With respect to RBC Johnny mentioned we do see some improvement in RBC. We would say it will be a little north of 435 as we end the quarter at this point. The cash investment process we have been going through Carl and the team have really done a fabulous job and we would expect a completion of all of the restructuring between Golden Gate and the portfolios to really be on track to be completed by the end of the second quarter which is what we indicated.

With that I am going to turn it back over to Johnny.

John Johns

Thanks Rich. Let me summarize by saying the good trends and positive trends we enjoyed in the first quarter we actually see continuing into the second quarter. Life sales were strong ad actually are accelerating. Annuity sales were strong for the first month of this quarter.
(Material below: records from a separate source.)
(* ===== verification/CompetitionWeb.v ===== *)
(** * internal/competitionweb: the pages of the competition

    The handlers of competitionweb.go over the calls of its store.  An error's
    own text is kept as the error. *)
From S2P Require Import Prelude GoStrings GoTime SQL Identity Competition CompetitionDB CompetitionReaders CompetitionRuns Url AuthWeb Web.

#[local] Abbreviation Get := AuthWeb.Get.

(** ** The calls: [CompetitionStore] *)
Definition comp_answer (c : comp_command) : Type :=
  match c with
  | KCreateEvent _ | KCreateTeam _ _ _ | KCreatePlayer _ _ | KRecordResult _ => string
  | KCreateMatch _ => MatchCreated
  | _ => unit
  end.
Inductive competition_call : Type -> Type :=
  | QListEvents : competition_call (list EventRow)
  | QListPlayers : competition_call (list PlayerRow)
  | QListStandings : competition_call (list StandingRow)
  | Command (c : comp_command) : competition_call (comp_answer c).

(** ** Pages *)
Inductive note :=
  | Text (s : string)
  | Caused (prefix : string) (err : error)
  (** [competitionValidationMessage]: the error without the text of [ErrInvalid] *)
  | Validation (err : error).
Inductive page :=
  | Denied
  | Matches (events : list EventRow) (players : list PlayerRow) (standings : list StandingRow) (formError : option note) (notice : string).
Definition redirectMatches : string := "/admin/matches".

(** [uuidList] *)
Definition uuidList (values : list string) : list string := List.filter isUUID (TrimSpace <$> values).
Definition format_of (t : string) : MatchFormat :=
  if bool_decide (t = "singles"%string) then FormatSingles
  else if bool_decide (t = "fourball"%string) then FormatFourball
  else if bool_decide (t = "foursomes"%string) then FormatFoursomes
  else if bool_decide (t = "scramble"%string) then FormatScramble
  else if bool_decide (t = "other"%string) then FormatOther else FormatUnknown t.

#[local] Abbreviation handler := (program competition_call (response page)).

(** ** Handlers *)
Definition requireAdmin (v : Visit) (k : WebSession -> handler) : handler :=
  with_session v (ErrorText StatusInternalServerError "Unable to load session") (fun session =>
  if negb (WS_Active session) || negb (is_admin session) then respond (Rendered StatusForbidden Denied) else k session).
Definition checkedForm (v : Visit) (session : WebSession) (k : Values -> handler) : handler :=
  match v_form v with
  | Err _ => respond (ErrorText StatusBadRequest "")
  | Ok form => if token_matches form session then k form else respond (ErrorText StatusForbidden "")
  end.
Definition admin_form (v : Visit) (k : WebSession -> Values -> handler) : handler :=
  requireAdmin v (fun session => checkedForm v session (k session)).

Definition loaded_or {X} (text : string) (c : competition_call X) (k : X -> handler) : handler :=
  r ← call c;
  match r with Ok x => k x | Err _ => respond (ErrorText StatusInternalServerError text) end.
Definition renderList (formError : option note) (notice : string) : handler :=
  loaded_or "Unable to load matches" QListEvents (fun events =>
  loaded_or "Unable to load players" QListPlayers (fun players =>
  loaded_or "Unable to load standings" QListStandings (fun standings =>
  respond (Rendered (match formError with Some _ => StatusBadRequest | None => StatusOK end)
    (Matches events players standings formError notice))))).
Definition refuse (text : string) : handler := renderList (Some (Text text)) "".
Definition noticed (text : string) : handler := renderList None text.

Definition list_ (v : Visit) : handler := requireAdmin v (fun session => noticed "").

(** Created, or what the store said. *)
Definition created {X} (prefix : string) (r : result X) : handler :=
  match r with Err err => renderList (Some (Caused prefix err)) "" | Ok _ => respond (SeeOther redirectMatches) end.

Definition createEvent (v : Visit) : handler :=
  admin_form v (fun session form =>
  match ParseInt 64 (TrimSpace (Get "season_year" form)) with
  | None => refuse "Enter a valid season year."
  | Some year =>
      r ← call (Command (KCreateEvent (mkCreateEventRequest (Get "name" form) (Get "venue" form) year (WS_UserID session))));
      created "Could not create event: " r
  end).

Definition createTeam (v : Visit) (eventID : string) : handler :=
  admin_form v (fun session form =>
  if negb (isUUID eventID) then refuse "That event was not found."
  else
    r ← call (Command (KCreateTeam eventID (Get "name" form) (WS_UserID session)));
    created "Could not add team: " r).

Definition createPlayer (v : Visit) : handler :=
  admin_form v (fun session form =>
  r ← call (Command (KCreatePlayer (Get "name" form) (TrimSpace (Get "linked_user_id" form))));
  created "Could not create player: " r).

Definition renderRosterError (err : error) : handler :=
  let because name := errors_is name err in
  renderList (Some (
    if because "competitionpg.ErrRosterNotFound"%string || because "competitionpg.ErrDeleteNotFound"%string
    then Text "That roster member or team was not found."
    else if because "competitionpg.ErrRosterProtected"%string
    then Text "That player has match history for this team and cannot be removed."
    else if because "competitionpg.ErrLastCaptain"%string
    then Text "Assign another captain before removing or demoting the team's final captain."
    else if because "competition.ErrInvalid"%string then Validation err
    else Text "Could not update that team roster.")) "".
Definition roster_changed (text : string) (r : result unit) : handler :=
  match r with Err err => renderRosterError err | Ok _ => noticed text end.

Definition setTeamMember (v : Visit) (eventID teamID : string) : handler :=
  admin_form v (fun session form =>
  let playerID := TrimSpace (Get "player_id" form) in
  if negb (isUUID eventID) || negb (isUUID teamID) || negb (isUUID playerID) then refuse "Pick a valid event, team, and player."
  else
    r ← call (Command (KSetMember (mkSetTeamMemberRequest eventID teamID playerID (bool_decide (Get "is_captain" form = "true"%string))
                                     (WS_UserID session))));
    roster_changed "Team roster updated." r).

Definition removeTeamMember (v : Visit) (eventID teamID playerID : string) : handler :=
  admin_form v (fun session form =>
  if negb (isUUID eventID) || negb (isUUID teamID) || negb (isUUID playerID) then refuse "That roster member was not found."
  else if bad_reason (reason_of form) then refuse "Enter a roster removal reason of at most 500 characters."
  else
    r ← call (Command (KRemoveMember eventID teamID playerID (WS_UserID session) (reason_of form)));
    roster_changed "Player removed from the team roster. The change remains in the audit history." r).

Definition createMatch (v : Visit) : handler :=
  admin_form v (fun session form =>
  let eventID := Get "event_id" form in
  let side1 := Get "side1_team_id" form in
  let side2 := Get "side2_team_id" form in
  let format := format_of (Get "format" form) in
  if negb (isUUID eventID) || negb (isUUID side1) || negb (isUUID side2) then refuse "Pick an event and two teams."
  else
    let side1Players := uuidList (all_values "side1_players" form) in
    let side2Players := uuidList (all_values "side2_players" form) in
    match ValidateParticipantCounts format (Z.of_nat (length side1Players)) (Z.of_nat (length side2Players)) with
    | Err err => renderList (Some (Validation err)) ""
    | Ok _ =>
        r ← call (Command (KCreateMatch (mkCreateMatchRequest eventID format side1 side2 side1Players side2Players (WS_UserID session))));
        match r with
        | Err err => renderList (Some (if errors_is "competition.ErrInvalid" err then Validation err else Text "Could not create match.")) ""
        | Ok _ => noticed "Match created. It is now available by name when you create a Match market."
        end
    end).

Definition recordResult (v : Visit) (matchID : string) : handler :=
  admin_form v (fun session form =>
  if negb (isUUID matchID) then refuse "That match was not found."
  else
    r ← call (Command (KRecordResult (mkRecordResultRequest matchID (Get "winner" form) (Get "score" form) (WS_UserID session)
                                        (reason_of form))));
    match r with
    | Err err => renderList (Some (Caused "Could not record result: " err)) ""
    | Ok _ => noticed "Result recorded. Any linked match markets will settle automatically."
    end).

(** *** Deletions *)
Definition deleteReason (form : Values) (k : string -> handler) : handler :=
  if bad_reason (reason_of form) then refuse "Enter a deletion reason of at most 500 characters." else k (reason_of form).
Definition renderDeleteError (recordType : string) (err : error) : handler :=
  renderList (Some (Text (
    if errors_is "competitionpg.ErrDeleteNotFound" err then "That " ++ recordType ++ " was not found."
    else if errors_is "competitionpg.ErrDeleteProtected" err
    then "That " ++ recordType ++ " has match, market, result, media, statistics, roster, or imported history and cannot be deleted. Use the correction or void workflow instead."
    else "Could not delete that " ++ recordType ++ ".")%string)) "".
Definition deleted (recordType text : string) (r : result unit) : handler :=
  match r with Err err => renderDeleteError recordType err | Ok _ => noticed text end.

Definition deleteMatch (v : Visit) (matchID : string) : handler :=
  admin_form v (fun session form =>
  if negb (isUUID matchID) then refuse "That match was not found."
  else deleteReason form (fun reason =>
    r ← call (Command (KDeleteMatch matchID (WS_UserID session) reason));
    deleted "match" "Unused match deleted. The deletion remains in the audit history." r)).
Definition deleteTeam (v : Visit) (eventID teamID : string) : handler :=
  admin_form v (fun session form =>
  if negb (isUUID eventID) || negb (isUUID teamID) then refuse "That team was not found."
  else deleteReason form (fun reason =>
    r ← call (Command (KDeleteTeam eventID teamID (WS_UserID session) reason));
    deleted "team" "Unused team deleted. The deletion remains in the audit history." r)).
Definition deleteEvent (v : Visit) (eventID : string) : handler :=
  admin_form v (fun session form =>
  if negb (isUUID eventID) then refuse "That event was not found."
  else deleteReason form (fun reason =>
    r ← call (Command (KDeleteEvent eventID (WS_UserID session) reason));
    deleted "event" "Empty event deleted. The deletion remains in the audit history." r)).

Inductive route :=
  | GetMatches | PostEvents | PostPlayers | PostTeams (event : string) | PostRoster (event team : string)
  | PostRosterRemove (event team player : string) | PostDeleteEvent (event : string) | PostDeleteTeam (event team : string)
  | PostMatches | PostResult (match_ : string) | PostDeleteMatch (match_ : string).
Definition ServeHTTP (to_ : route) (v : Visit) : handler :=
  match to_ with
  | GetMatches => list_ v
  | PostEvents => createEvent v
  | PostPlayers => createPlayer v
  | PostTeams e => createTeam v e
  | PostRoster e t => setTeamMember v e t
  | PostRosterRemove e t p => removeTeamMember v e t p
  | PostDeleteEvent e => deleteEvent v e
  | PostDeleteTeam e t => deleteTeam v e t
  | PostMatches => createMatch v
  | PostResult m => recordResult v m
  | PostDeleteMatch m => deleteMatch v m
  end.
It is too early to make a call on mortality but the very early indicators are that the claims trends seem to be positive there too.

As I said a moment ago and Rich did as well the impact of getting more fully invested is really not fully reflected in the first quarter numbers. We see that as some upside for the rest of the year. Overall we are feeling very good about our prospects going forward. We expect to see continued growth in earnings and we expect to see continued good performance even in our investment portfolio as things settle down there as well. We have a lot of capital. We have seen some activity in the acquisitions front and we expect to see more as the year plays out.

With that I think we are done with our comments so we are ready for your questions. We will turn it back to you for questions.

Question and Answer Session

Operator

(Operator Instructions) The first question comes from the line of Steven Schwartz - Raymond James & Associates.

Steven Schwartz - Raymond James & Associates

Could we delve a bit into life marketing? Maybe this has to do with mortality and how we are defining it. If I have done this right I am looking at some numbers that don’t make a whole lot of sense to me. Benefit and settlement expense was 74.6% of net premiums, policy fees and net investment income as I track it was 76.6% this quarter. If you take out your estimate of favorable mortality I am looking at 75.4% versus 81.7%. That just doesn’t seem to jive with what you are saying. Maybe you can explain what is going on there?

Steven Walker

The one thing I would point out is the gross premium line for our UL product is not run through gross premiums. It is basically treated as a deposit on the income statement and then you have credited interest running through the benefit settlement expense line. That is going to cause some distortion in these ratios particularly with our ramp up of our UL sales in recent quarters.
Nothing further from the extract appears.